Impacts for the remaining supply chain components follow values from Ecoinvent 3, TRACI 2.1, Cumulative Energy Demand V1.11, Berger et al.68, Giurco et al.69, and Chen et al.70. Here primary refining includes smelting impacts as well, and both primary and secondary refining are treated at the regional level. Direct melting of scrap is treated globally due to data limitations but is a function of scrap grade (Supplementary Table 15). Semi-finished goods manufacturing unit impacts are semi-regional, with global impacts from wire drawing on 56% of production based on data from Glöser et al.46. The remainder is treated using metal working impacts, with Europe and North America using one set of impacts and other regions using impacts for RoW (Supplementary Table 17). For all of these impacts, we assume the regional distribution within RoW remains constant, with the fraction of primary refining, secondary refining, direct melt scrap consumption, and manufacturing occurring in China and RoW being results of model evolution. We assume that refining impacts do not change as functions of ore grade and that manufacturing and scrap direct melting impacts do not change over time, in alignment with previous studies71.

We modeled regional changes in CO2e emission intensity of electricity generation following the U.S. Energy Information Administration’s reference case, which projects a 14% decline globally from 2018 to 2040 (Supplementary Table 20)35. This reference case indicates a 22% decline in global CO2e emission intensity of electricity generation using the 2010–2050 range of Ciacci et al.71, which falls between their “market rules” (10% decline) and “toward resilience” (32% decline) scenarios.
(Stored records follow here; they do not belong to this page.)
Definition work_pending : prog bool :=
  let! rx := look f_active_rx in
  match rx with
  | Some _ => ret true
  | None =>
      match inbound with
      | Some i => read f_daemon (in_has_pending_begin i self)
      | None => ret false
      end
  end.

(** Requests rolled back earlier are issued again. *)
Definition refill : prog unit :=
  let! c := look f_conn in
  let! o := look f_active_rx in
  match c, o with
  | Some _, Some rx =>
      let! now := ask io_instant in
      let '(rx1, reqs) := next_requests now rx in
      if decide (reqs = []) then assign f_active_rx (Some rx1)
      else let! rx2 := request rx1 reqs in assign f_active_rx (Some rx2)
  | _, _ => ret tt
  end.

Definition check_timeouts : prog unit :=
  let! o := look f_active_rx in
  match o with
  | None => ret tt
  | Some rx =>
      let! now := ask io_instant in
      let! order := ask (io_order (reissue rx)) in
      let '(rx1, act) := timed_out now order rx in
      match act with
      | Request [] => assign f_active_rx (Some rx1)
      | Request indices => let! rx2 := request rx1 indices in assign f_active_rx (Some rx2)
      | Fail =>
          let! _ := assign f_active_rx None in
          let! _ := fail_rx rx1 "request timeout" in
          advance
      end
  end.

Definition chunk_tick : prog unit :=
  if negb chunk_enabled then ret tt
  else
    let! pending := work_pending in
    let! _ := (if pending : bool then paced_dial f_chunk_dial (ret tt) else ret tt) in
    let! _ := refill in
    let! _ := check_timeouts in
    let! c := look f_conn in
    match c, inbound with
    | Some _, Some i => drain_begins i
    | _, _ => ret tt
    end.

Definition on_retry_tick : prog unit :=
  let! _ := evict_overdue in
  let! now := ask io_now_ms in
  let! due := due_rows now in
  let! m := look f_inflight in
  let! _ := (if decide (Exists (λ e, m !! oe_message_id e = None) due)
             then paced_dial f_outbox_dial arm_failure else ret tt) in
  let! _ := resend now due in
  let! _ := maybe_fall_back in
  chunk_tick.

(** ** The keepalive tick and control messages *)

Definition on_keepalive_tick : prog unit :=
  let! c := look f_conn in
  match c with
  | None => ret tt
  | Some c =>
      let! last := look f_last_traffic in
      let! now := ask io_instant in
      if decide (IDLE_CLOSE ≤ elapsed now last) then
        let! _ := assign f_conn None in
        let! _ := modify f_world (io_close c) in
        let! _ := drain_pending in
        lift (Err Continue)
      else
        let! o := look f_awaiting_pong in
        let! late := match o with
                     | Some t => let! now := ask io_instant in ret (bool_decide (PONG_DEADLINE ≤ elapsed now t))
                     | None => ret false
                     end in
        if late : bool then
          let! _ := drop_conn in
          let! _ := assign f_awaiting_pong None in
          lift (Err Continue)
        else
          let! _ := ask (io_send c Ping) in
          match o with
          | Some _ => ret tt
          | None => let! now := ask io_instant in assign f_awaiting_pong (Some now)
          end
  end.

Definition on_ctrl (o : option (PeerCtrl C)) : prog unit :=
  match o with
  | None | Some Shutdown => lift (Err Break)
  | Some (ReplaceConn new) =>
      let! old := look f_conn in
      let! _ := match old with
                | Some c => let! _ := assign f_conn None in modify f_world (io_close c)
                | None => ret tt
                end in
      let! _ := drain_pending in
      let! _ := assign f_conn (Some new) in
      let! _ := fresh_conn in
      let! _ := assign f_first_failure None in
      let! _ := assign f_chunk_dial ladder_reset in
      let! _ := assign f_outbox_dial ladder_reset in
      let! o := look f_active_rx in
      match o with
      | None => ret tt
      | Some rx => let! rx' := request rx (reissue rx) in assign f_active_rx (Some rx')
      end
  end.

(** ** Frames *)

Definition on_ack (mid : bytes) : prog unit :=
  let! m := look f_inflight in
  let! _ := match m !! mid with
            | Some p => let! _ := assign f_inflight (base.delete mid m) in resolve (ps_ack p) Acked
            | None => ret tt
            end in
  let! hit := daemon_ask (λ d, let '(t, hit) := ack self mid (d_outbox (dm_db d)) in
                               (fset (of_db f_outbox) t d, hit)) in
  let! now := ask io_now_s in
  let! _ := (if hit : bool then tell (λ i, in_message_delivered i mid now) else ret tt) in
  touch.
Industrial sources generally state that comminution accounts for at least 50% of mine energy consumption, while academic studies have reported 46% of copper mine CO2 emissions from comminution72, 48–62% of mine energy as electricity67, and 70% of all mine energy for comminution73. With comminution requiring electricity for the operation of mechanical grinding apparatuses, we assume that 55% of copper mining activity energy consumption is in the form of electricity, with the remainder being primary energy unaffected by decreased emission intensity of electricity. Annual CO2e emissions calculated using the original parameters were scaled according to the regional emission intensity change relative to 2018.